I’ve written some integration tests to ensure you can easily bind a C++ function in ArkScript, traversing the parser, compiler and virtual machine ; what differentiate this specific test from a unit test here, is the intent: in the previous section I said that I wanted to test a single functionnality (conversions), here I want to test all the components integrating with one another (even though both scenarios ends up doing the same thing).

Such a test would look like this (in C++ this time, using boost ut):

 1
 2
 3
 4
 5
 6
 7
 8
 9
10
11
12
13
14
15
16
17
18
19
20
21
22
23
24
25
26
ut::suite<"VM"> vm_suite = [] {
    using namespace ut;

    "[run string and call arkscript function from cpp]"_test = [] {
        Ark::State state;

        should("compile the string without any error") = [&] {
            expect(mut(state).doString("(let foo (fun (x y) (+ x y 2)))"));
        };

        Ark::VM vm(state);
        should("return exit code 0") = [&] {
            expect(mut(vm).run() == 0_i);
        };

        should("have symbol foo registered") = [&] {
            auto func = mut(vm)["foo"];
            expect(func.isFunction());
        };

        should("(foo 5 6.0) have a value of 13") = [&] {
            auto value = mut(vm).call("foo", 5, 6.0);
            expect(value.valueType() == Ark::ValueType::Number);
            expect(value.number() == 13.0_d);
        };
    };

I want to test that I can

compile ArkScript code in C++ using the API
run said code and get no error
get an object from the VM, with the code I ran
call a function defined in ArkScript, from C++, with C++ values

You can still break the test down to very specific expectations, but all those expectations together form an integration test.

# Benchmarking

Is that really some kind of tests? If you call it regression testing (regarding performances), then yes! And that’s exactly what I’m doing with ArkScript: I have a few benchmarks running computation heavy code in ArkScript, that I run once in a while to ensure that I didn’t introduce any regression in term of speed.

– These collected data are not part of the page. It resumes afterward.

(* ===== verification/DataChannelSpec.v ===== *)
(** * What the data channel guarantees

    Key setup, the round trip of a tunnel payload from [writePacket] over the
    wire format to the peer's [readPacket], replay protection, uniqueness of
    the AEAD nonces, and which unauthenticated input crashes the reader. *)

From S2P Require Import Prelude Bytesx Packet GoStrings Session Config Hashes Crypto DataChannel.

(** ** A channel with keys *)

Definition codecOf (c : dataCipherAES) : codec := if isAEAD c then CodecAEAD else CodecNonAEAD.

Record channel_ready (d : DataChannel) (c : dataCipherAES) (hl hr : hmacHash) : Prop := {
  cr_cipher : dataCipher (state d) = Some c;
  cr_cipher_ok : cipher_ok c = true;
  cr_decode : decodeFn d = Some (codecOf c);
  cr_encode : encryptEncodeFn d = Some (codecOf c);
  cr_decrypt : decryptFn d = Some c;
  cr_ckl : length (cipherKeyLocal (state d)) = 64%nat;
  cr_ckr : length (cipherKeyRemote (state d)) = 64%nat;
  cr_hkl : length (hmacKeyLocal (state d)) = 64%nat;
  cr_hkr : length (hmacKeyRemote (state d)) = 64%nat;
  cr_hl : hmacLocal (state d) = Some hl;
  cr_hr : hmacRemote (state d) = Some hr;
  cr_log : log d = false
}.

Lemma cipher_ok_ksb c : cipher_ok c = true -> 16 <= ksb c <= 32 /\ blockSize c = 16.
Proof.
  unfold cipher_ok, blockSize. intros [Hk Hm]%andb_true_iff. rewrite Hm.
  rewrite !orb_true_iff, !Z.eqb_eq in Hk. lia.
Qed.

Section Setup.
Context `{CryptoLaws}.

(** The 256 bytes of key expansion for a pair of key sources. *)
Definition keyExpansion (loc rem : KeySource) (m : Manager) : list byte :=
  PRF10
    (PRF10 (PreMaster loc) (bytes_of_string "OpenVPN master secret" ++ R1 loc ++ R1 rem) 48)
    (bytes_of_string "OpenVPN key expansion" ++ R2 loc ++ R2 rem ++ GetLocalSessionID m ++ GetRemoteSessionID m)
    256.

When I wrote those tests, it wasn’t because I wanted to achieve the maximum speed possible, it was to track slowdown that I could introduce. Thus, when refactoring code (particulary on the virtual machine side), I will often run those benchmarks after every commit, if not after every file modified (to guide me and give me a rough intuition of how all my code interacts in term of performance).

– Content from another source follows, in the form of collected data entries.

(* ===== verification/Workers.v ===== *)
(** * internal/workers: the lifecycle of the workers

    [workers.go].  The wait group is a counter; closing a closed channel and a
    negative counter are panics of the runtime.  A worker that ends runs
    [OnWorkerDone] and then [StartShutdown], as the deferred functions of all
    the services do. *)

From S2P Require Import Prelude.

Record Manager : Type := mkManager { shouldShutdown : bool; shutdownOnce : bool; wg : Z }.

Definition NewManager : Manager := mkManager false false 0.

Definition StartWorker (m : Manager) : Manager := mkManager (shouldShutdown m) (shutdownOnce m) (wg m + 1).

Definition OnWorkerDone (m : Manager) : outcome Manager :=
  if wg m - 1 <? 0 then Panic else Ok (mkManager (shouldShutdown m) (shutdownOnce m) (wg m - 1)).

(** [close] of a channel. *)
Definition close_chan (closed : bool) : outcome bool := if closed then Panic else Ok true.

Definition StartShutdown (m : Manager) : outcome Manager :=
  if shutdownOnce m then Ok m
  else closed ← close_chan (shouldShutdown m); Ok (mkManager closed true (wg m)).

(** What a worker does when it ends. *)
Definition workerExit (m : Manager) : outcome Manager := m ← OnWorkerDone m; StartShutdown m.

(** [WaitWorkersShutdown] returns when the counter is zero. *)
Definition WaitReturns (m : Manager) : bool := wg m =? 0.

(** ** The life of a set of workers

    [n] workers are started; then, in any order, workers end on their own,
    the tunnel asks for a shutdown, and workers that see the closed channel
    end. *)
Inductive lifecycle : Manager -> Z -> Prop :=
  | life_start n : 0 <= n -> lifecycle (Nat.iter (Z.to_nat n) StartWorker NewManager) n
  | life_exit m n m' : lifecycle m n -> 0 < n -> workerExit m = Ok m' -> lifecycle m' (n - 1)
  | life_shutdown m n m' : lifecycle m n -> StartShutdown m = Ok m' -> lifecycle m' n.

Lemma iter_StartWorker k : Nat.iter k StartWorker NewManager = mkManager false false (Z.of_nat k).
Proof.
  induction k as [|k IH]; [done|]. cbn [Nat.iter nat_rect]. change (nat_rect _ _ _ k) with (Nat.iter k StartWorker NewManager).
  rewrite IH. unfold StartWorker. cbn [shouldShutdown shutdownOnce wg]. f_equal. lia.
Qed.

Lemma lifecycle_inv m n : lifecycle m n -> wg m = n /\ 0 <= n /\ shouldShutdown m = shutdownOnce m.
Proof.
  induction 1 as [n Hn|m n m' _ (IH & IH1 & IH2) Hpos E|m n m' _ (IH & IH1 & IH2) E].
  - rewrite iter_StartWorker. cbn. lia.
  - unfold workerExit, OnWorkerDone in E. destruct (Z.ltb_spec (wg m - 1) 0); [done|]. revert E. go_step.
    unfold StartShutdown, close_chan. cbn [shutdownOnce shouldShutdown wg].
    rewrite IH2. destruct (shutdownOnce m); go_step; intros [= <-]; cbn; lia.
  - unfold StartShutdown, close_chan in E. rewrite IH2 in E.
    destruct (shutdownOnce m) eqn:Eo; [injection E as <-; rewrite IH2, Eo; done|].
    revert E. go_step. intros [= <-]. cbn. lia.
Qed.

(** The shutdown machinery never panics: the shutdown channel is closed at
    most once however many workers end or ask for it, and the wait group never
    goes negative; the first worker to end signals all the others, and waiting
    ends exactly when every worker has ended. *)
Lemma lifecycle_safe m n :
  lifecycle m n ->
  (exists m', StartShutdown m = Ok m' /\ shouldShutdown m' = true /\ wg m' = n) /\
  (0 < n -> exists m', workerExit m = Ok m' /\ shouldShutdown m' = true /\ wg m' = n - 1) /\
  (WaitReturns m = true <-> n = 0).
Proof.
  intros Hl. destruct (lifecycle_inv m n Hl) as (Hw & Hn & Hs).
  unfold workerExit, OnWorkerDone, StartShutdown, close_chan, WaitReturns. rewrite Hw. split; [|split].
  - destruct (shutdownOnce m) eqn:Eo; [exists m; rewrite Hs; done|]. rewrite Hs. go_step.
    eexists. split; [reflexivity|]. done.
  - intros Hpos. destruct (Z.ltb_spec (n - 1) 0); [lia|]. go_step. cbn [shutdownOnce shouldShutdown wg].
    rewrite Hs. destruct (shutdownOnce m); go_step; (eexists; split; [reflexivity|]); done.
  - apply Z.eqb_eq.
Qed.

A few important things to note:

I always run the benchmarks multiple times to ensure that the number I get are reproducible and not a fluck
when running benchmarks, I monitor my CPU usage and load to keep it below 3-4, to ensure reproducibility and rule out interferences as much as possible (leading to run Clion in power saving mode quite often)
I have to run the benchmarks on the same hardware, and always run the same benchmarks (you can’t compare two different runs of two different benchmarks!)
the benchmarks also have to be fast ; I don’t want to sit and do nothing for 5 minutes, they have to run for at most 10-20 seconds!

 1
 2
 3
 4
 5
 6
 7
 8
 9
10
11
12
13
// cppcheck-suppress constParameterCallback
void ackermann(benchmark::State& s)
{
    Ark::State state;
    state.doFile(std::string(ARK_TESTS_ROOT) + "tests/benchmarks/ackermann.ark");

    for (auto _ : s)
    {
        Ark::VM vm(state);
        benchmark::DoNotOptimize(vm.run());
    }
}
BENCHMARK(ackermann)->Unit(benchmark::kMillisecond)->Iterations(50);

This specific test uses the Ackermann Peter function which is computation heavy and allows me to ensure that the tail call optimization still does it’s job.